The magnitude of negative health effects will depend largely on the change in density of alcohol outlets.
Evidence-based recommendations were developed to mitigate the potential negative health effects of the proposed changes to the law, which policymakers and relevant agencies could consider:
- Track changes in number and density of off-premise alcohol outlets by type (i.e., grocery, convenience stores).
- Maintain geographical restrictions on license issuance after 2024.
- Maintain limits on days and hours of alcohol sales.
- Increase sobriety checkpoints, especially in areas where there is an increased density of off-premise retail alcohol outlets.
- Educate students about risky behaviors, including drinking and unsafe sex.
- Strengthen enforcement of laws prohibiting sales to minors.
The KHI staff conducted their research by reviewing relevant literature, analyzing secondary data and conducting interviews with key stakeholders involved with the issue. The interviewees included large and small grocery and liquor store owners, public health practitioners, academic researchers and others.
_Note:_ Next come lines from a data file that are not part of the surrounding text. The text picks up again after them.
Lemma replaced_tables :
  concat G' ≡ₚ outs ++ concat (alter (filter (λ g, sd_id g ∉ dst_ids)) (S l)
    (alter (filter (λ g, sd_id g ∉ src_ids)) l G)).
Proof.
  unfold replaced, replace_tables. rewrite Nat.add_1_r.
  assert (S l < length (alter (filter (λ g, sd_id g ∉ src_ids)) l G))%nat as Hl by by rewrite length_alter.
  revert Hl. generalize (alter (filter (λ g, sd_id g ∉ src_ids)) l G) as L.
  generalize (overlapping min_k max_k (sd_table <$> level_at G (S l))) as ids.
  generalize (S l) as i. clear. intros i ids L. revert i. induction L as [|x L IH]; intros [|i] Hl; simpl in *; [lia..| |].
  - rewrite sort_by_perm. rewrite (Permutation_app_comm _ outs). by rewrite <-app_assoc.
  - rewrite (IH i) by lia. by rewrite !app_assoc, (Permutation_app_comm x).
Qed.

(** The tables left over from before. *)
Lemma rest_sublist :
  concat (alter (filter (λ g, sd_id g ∉ dst_ids)) (S l) (alter (filter (λ g, sd_id g ∉ src_ids)) l G))
    `sublist_of` concat G.
Proof.
  etrans; apply concat_alter_sublist; intros x; apply sublist_filter.
Qed.

Lemma compact_shape : shape ws (N.max floor min_snap) G'.
Proof.
  assert (∀ e, in_level G (S l) e → keys_in psrc e.1.1 → keys_in pdst e.1.1) as Hkeys.
  { intros e (g & Hg & He)%in_level_at (g' & e' & Hg' & He' & Hk)%keys_in_iff. apply keys_in_iff.
    exists g, e. split; [|done]. by apply (pdst_of_src g g' e e'). }
  assert (bottom = true → ∀ j e, (S l < j)%nat → ¬ in_level G j e) as Hbot.
  { intros Hb j e Hj. rewrite in_level_at, (Hbottom Hb j Hj). apply in_tables_nil. }
  split.
  - intros He. apply (f_equal length) in He. unfold replaced, replace_tables in He.
    rewrite !length_alter in He. simpl in He. lia.
  - intros i e Hi. destruct (compacted_from l (in_level G) (in_level G') (keys_in psrc) (keys_in pdst)
      min_snap bottom low_level next_level other_level i e Hi) as [j Hj]. by eapply sh_version.
  - intros i gs Hi. apply level_at_lookup in Hi. rewrite replaced_at in Hi.
    destruct (decide (S i = l)) as [Hl|].
    { subst gs. apply sorted_filter. rewrite <-Hl. apply level_disjoint. }
    destruct (decide (S i = S l)); [subst gs; apply next_disjoint|]. subst gs. apply level_disjoint.
  - exact (compaction_covers l (in_level G) _ (keys_in psrc) (keys_in pdst) min_snap bottom
      low_level next_level other_level Hbot (sh_covers _ _ _ Hshape)).
  - apply (compaction_complete ws l (in_level G) _ (keys_in psrc) (keys_in pdst) min_snap bottom
      low_level next_level other_level Hkeys Hbot);
      [apply (sh_version _ _ _ Hshape)|apply (sh_covers _ _ _ Hshape)|apply (sh_complete _ _ _ Hshape)].
  - rewrite replaced_tables, fmap_app. apply NoDup_app. split_and!; [done| |].
    + intros x (o & -> & Ho)%list_elem_of_fmap (g & Hid & Hg)%list_elem_of_fmap.
      eapply elem_of_sublist in Hg; [|apply rest_sublist]. apply Hbase in Hg. apply Hout_ids in Ho. lia.
    + eapply sublist_NoDup; [apply (sh_ids _ _ _ Hshape)|]. apply fmap_sublist, rest_sublist.
Qed.
End compact_tree.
Their reactions to the proposed legislation were mixed. Some argued that sales of beer and wine in grocery and convenience stores could hurt small liquor store business, resulting in financial hardship and increased stress. Others said that small grocery stores needed to be able to sell alcohol products in order to keep up with the bigger “box stores.” Whether or not consumption increases if the law passes, interviewees stated there may be some shift in sales, which could affect jobs and tax revenues.
In addition to the research for this report, the KHI team provided neutral testimony in committee hearings about early findings of this HIA during the 2014 Legislative session.
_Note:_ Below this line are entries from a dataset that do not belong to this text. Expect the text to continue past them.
Lemma pad_shape ws floor n G : shape ws floor G → shape ws floor (pad n G).
Proof.
  intros Hs. split.
  - intros He. apply (f_equal length) in He. rewrite length_pad in He. simpl in He.
    apply (sh_nonempty _ _ _ Hs). apply nil_length_inv. lia.
  - intros i e Hi%in_level_pad. by eapply sh_version.
  - intros i l Hi. apply level_at_lookup in Hi. rewrite level_at_pad in Hi. unfold level_at in Hi.
    destruct (G !! S i) as [gs|] eqn:Hg; simpl in Hi; subst l; [by eapply sh_disjoint|constructor].
  - intros i j Hij k s v s' v' Hi%in_level_pad Hj%in_level_pad Hlt. apply in_level_pad.
    by eapply (sh_covers _ _ _ Hs i j).
  - eapply complete_iff; [|apply (sh_complete _ _ _ Hs)]. intros e. by setoid_rewrite in_level_pad.
  - rewrite concat_pad. apply (sh_ids _ _ _ Hs).
Qed.

Lemma pad_metas m n G : (0 < n)%nat → catalogues m G → pad n (mf_levels m) = metas (pad n G).
Proof.
  intros Hn [->|[-> ->]]; [apply pad_fmap|]. unfold pad, metas. simpl.
  destruct n as [|n]; [lia|]. simpl. rewrite Nat.sub_0_r. by rewrite fmap_replicate.
Qed.

(** A table is in one level, and no other has its id. *)
Lemma level_unique (G : tree) i j g h :
  NoDup (sd_id <$> concat G) → g ∈ level_at G i → h ∈ level_at G j → sd_id g = sd_id h → i = j ∧ g = h.
Proof.
  intros Hnd Hg Hh Hid. assert (g = h) as <-.
  { eapply (nodup_fmap_inj sd_id); [exact Hnd| | |done]; by eapply level_elem. }
  split; [|done]. apply NoDup_fmap_1 in Hnd. clear Hid. revert i j Hg Hh.
  induction G as [|l G IH]; intros i j Hg Hh; [by apply elem_of_nil in Hg|]. simpl in Hnd.
  apply NoDup_app in Hnd as (_ & Hdis & Hnd). destruct i as [|i], j as [|j]; [done| | |].
  - exfalso. apply (Hdis g Hg). by apply (level_elem G j).
  - exfalso. apply (Hdis g Hh). by apply (level_elem G i).
  - f_equal. by apply IH.
Qed.

(** ** What a compaction reads *)

Lemma min_of_Some l : l ≠ [] → ∃ x, min_of l = Some x ∧ x ∈ l.
Proof.
  induction l as [|x l IH]; [done|]. intros _. unfold min_of in *. simpl.
  destruct l as [|y l]; [exists x; split; [done|left]|].
  destruct (IH ltac:(done)) as (z & -> & Hz). simpl. eexists. split; [done|].
  destruct (N.min_spec x z) as [[_ ->]|[_ ->]]; [left|by right].
Qed.

Lemma source_ids_elem l (ts : list SsTable) :
  ts ≠ [] → ∃ t, t ∈ ts ∧ st_id t ∈ source_ids l ts.
Proof.
  intros Hne. destruct l as [|l]; simpl.
  - destruct ts as [|t ts]; [done|]. exists t. split; [left|]. csimpl. left.
  - destruct (min_of_Some (st_id <$> ts)) as (x & -> & Hx); [by destruct ts|].
    apply list_elem_of_fmap in Hx as (t & -> & Ht). exists t. split; [done|]. simpl. left.
Qed.

(** Every id that is compacted away belongs to a table of the level. *)
Lemma source_ids_table l (ts : list SsTable) id : id ∈ source_ids l ts → ∃ t, t ∈ ts ∧ st_id t = id.
Proof.
  destruct l as [|l]; simpl.
  - intros (t & -> & Ht)%list_elem_of_fmap. eauto.
  - destruct ts as [|t ts]; [by intros ?%elem_of_nil|].
    destruct (min_of_Some (st_id <$> t :: ts)) as (x & -> & Hx); [done|]. simpl.
    intros ->%list_elem_of_singleton. apply list_elem_of_fmap in Hx as (t' & -> & Ht'). eauto.
Qed.

Lemma input_range_Some l (ts : list SsTable) :
  ts ≠ [] → ∃ mn mx, input_range (source_ids l ts) ts = (Some mn, Some mx).
Proof.
  intros Hne. destruct (source_ids_elem l ts Hne) as (t & Ht & Hid).
  destruct (widen_spec (source_ids l ts) ts (None, None) _ eq_refl) as (_ & _ & _ & _ & Hw).
  destruct (Hw t Ht Hid) as (mn & mx & Hr & _). eauto.
Qed.

(** The number of entries, each counted once for every level below it. *)
Definition entries_of (gs : list stored) : nat := length (concat (sd_entries <$> gs)).

Fixpoint weight (n : nat) (G : tree) : nat :=
  match G with
  | [] => 0
  | gs :: G => n * entries_of gs + weight (n - 1) G
  end.

Lemma entries_of_app gs hs : entries_of (gs ++ hs) = (entries_of gs + entries_of hs)%nat.
Proof. unfold entries_of. by rewrite fmap_app, concat_app, length_app. Qed.

Lemma entries_of_pos gs g : g ∈ gs → sd_entries g ≠ [] → (0 < entries_of gs)%nat.
Proof.
  intros (gs1 & gs2 & ->)%list_elem_of_split Hne. rewrite entries_of_app. unfold entries_of at 2. csimpl.
  rewrite length_app. destruct (sd_entries g); [done|simpl; lia].
Qed.

Lemma entries_of_perm gs hs : gs ≡ₚ hs → entries_of gs = entries_of hs.
Proof.
  intros Hp. unfold entries_of. induction Hp as [|g gs hs _ IH|g h gs|gs hs ks _ IH1 _ IH2]; [done| | |congruence].
  - csimpl. rewrite !length_app. lia.
  - csimpl. rewrite !length_app. lia.
Qed.

Lemma entries_of_filter (P : stored → Prop) `{!∀ g, Decision (P g)} gs :
  (entries_of (filter (λ g, ¬ P g) gs) + entries_of (filter P gs) = entries_of gs)%nat.
Proof.
  rewrite <-entries_of_app. apply entries_of_perm. induction gs as [|g gs IH]; [done|].
  rewrite !filter_cons. destruct (decide (P g)) as [HP|HP]; simpl.
  - rewrite decide_False by tauto. by rewrite <-Permutation_middle, IH.
  - rewrite decide_True by tauto. simpl. by rewrite IH.
Qed.

Lemma weight_alter n f i G : (i < length G)%nat →
  (weight n (alter f i G) + (n - i) * entries_of (level_at G i)
    = weight n G + (n - i) * entries_of (f (level_at G i)))%nat.
Proof.
  revert n i. induction G as [|gs G IH]; intros n [|i] Hi; simpl in *; [lia..| |].
  - unfold level_at. simpl. rewrite Nat.sub_0_r. lia.
  - specialize (IH (n - 1)%nat i ltac:(lia)). replace (n - 1 - i)%nat with (n - S i)%nat in IH by lia.
    change (level_at (gs :: G) (S i)) with (level_at G i). unfold alter in IH. lia.
Qed.

Lemma weight_pad n k G : weight n (pad k G) = weight n G.
Proof.
  unfold pad. generalize (k - length G)%nat as j. revert n. induction G as [|gs G IH]; intros n j; simpl.
  - revert n. induction j as [|j IHj]; intros n; [done|]. simpl. rewrite IHj. unfold entries_of. simpl. lia.
  - by rewrite IH.
Qed.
The Kansas Health Institute has now completed three HIAs as part of its mission to inform policymakers. KHI was recently featured in the nation’s first textbook on the topic, Health Impact Assessment in the United States.
This project is supported by a grant from the National Network of Public Health Institutes with support from the Health Impact Project, a collaboration of the Robert Wood Johnson Foundation and The Pew Charitable Trusts.